In February 2001, federal prosecutors told a court they gained information in September 2000 from an associate of Ali's, Morrocan citizen L'Houssaine Kherchtou, that Kherchtou was trained as an al Qaeda pilot in Kenya and attended a meeting in 1993 where an al Qaeda official was briefing Ali on Western air traffic control procedures.
"He (Kherchtou) observed an Egyptian person who was not a pilot debriefing a friend of his, Ihab Ali, about how air traffic control works and what people say over the air traffic control system," then-Assistant U.S. Attorney Patrick Fitzgerald told a New York court.
"And it was his belief that there might have been a plan to send a pilot to Saudi Arabia or someone familiar with that to monitor the air traffic communications so they could possibly attack an airplane perhaps belonging to an Egyptian president or something in Saudi Arabia."
That intelligence is in addition to information the FBI received in July 2001 from its Phoenix office that a large number of Arabs were training at U.S. flight schools and a briefing President Bush received in August of that year suggesting hijacking was one possible attack the al Qaeda might use against the United States.
The September 1999 report, entitled "Sociology and Psychology of Terrorism: Who Becomes a Terrorist and Why?" described suicide hijacking as one of several possible retribution attacks the al Qaeda might seek for a 1998 U.S. airstrike against bin Laden's camps in Afghanistan.

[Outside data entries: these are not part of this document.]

(* ===== verification/ModelPlacement.v ===== *)
(** Model deployments and the recovery of lost shards.

    [Module Deployment]: [domain/model_deployment.py], the immutable manifest of one model
    replica with its digest.  [Module Conformance]: [domain/model_conformance.py], the gate
    over a backend's evidence.  [Module Recovery]: [domain/model_shard_recovery.py], the
    decision to replace lost ranks.  A test with [type(x) is tuple] or [isinstance] takes a
    [dyn] argument. *)
From S2P Require Import Prelude PyText CanonicalJson Sha256.
From Stdlib Require Import Ascii.

Local Open Scope Z_scope.

(** [A-Za-z0-9._-] *)
Definition is_stable_char (c : ascii) : bool :=
  is_alnum c || bool_decide (c = "."%char) || bool_decide (c = "_"%char) || bool_decide (c = "-"%char).

(** [[A-Za-z0-9][A-Za-z0-9._-]{0,127}] *)
Definition is_stable_id (s : string) : bool :=
  match s with
  | EmptyString => false
  | String c s' => is_alnum c && str_forallb is_stable_char s' && (String.length s' <=? 127)%nat
  end.

Module Deployment.

Definition _identity (value : pyval) (name : string) : res string :=
  check_str is_stable_id ValueError (name +:+ " must be a bounded stable identity") value.

Definition _integer (value : pyval) (name : string) (minimum maximum : Z) : res Z :=
  check_int minimum maximum ValueError
    (name +:+ " must be an integer within " +:+ pretty minimum +:+ ".." +:+ pretty maximum) value.

Definition _sha256 (value : pyval) (name : string) : res string :=
  check_str is_digest ValueError (name +:+ " must be a canonical SHA-256 digest") value.

Record ModelRank := MkRank {
  rank : Z;
  host_id : string;
  worker_id : string;
  device_id : string
}.
#[export] Instance ModelRank_eq_dec : EqDecision ModelRank.
Proof. solve_decision. Defined.

Definition ModelRank_init (r host worker device : pyval) : res ModelRank :=
  r' ← _integer r "rank" 0 255;
  host' ← _identity host "host_id";
  worker' ← _identity worker "worker_id";
  device' ← _identity device "device_id";
  Ok (MkRank r' host' worker' device').

(** The physical device of an assignment. *)
Definition device (a : ModelRank) : string * string := (host_id a, device_id a).

Record ModelDeployment := MkDeployment {
  cluster_id : string;
  deployment_id : string;
  revision : Z;
  backend : string;
  backend_digest : string;
  model_bundle_digest : string;
  runtime_config_digest : string;
  context_tokens : Z;
  tensor_parallel : Z;
  pipeline_parallel : Z;
  reservation_group : string;
  ranks : list ModelRank
}.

The report noted an al Qaeda-linked terrorist first arrested in the Philippines in 1995 and later convicted in the 1993 World Trade Center bombing had suggested such a mission.
"Ramzi Yousef had planned to do this against the CIA headquarters," the report said.
Bush administration officials have repeatedly said no one in government had imagined such an attack.
"I don't think anybody could have predicted that ... they would try to use an airplane as a missile, a hijacked airplane as a missile," National Security Adviser Condoleezza Rice said Thursday.
The report was written by the Federal Research Division, an arm of the Library of Congress that provides research for federal agencies.
"This information was out there, certainly to those who study the in-depth subject of terrorism and al-Qaeda," said Robert L. Worden, the agency's chief.
"We knew it was an insightful report," he said. "Then after Sept. 11 we said, 'My gosh, that was in there.'"
Gannon said the 1999 report was part of a broader effort by his council to identify the full range of attack options of U.S. enemies.
The vice president has repeatedly asked Congress not to investigate the intelligence failures. But with the new commotion, the White House now says it will cooperate with an investigation if it's done the right way.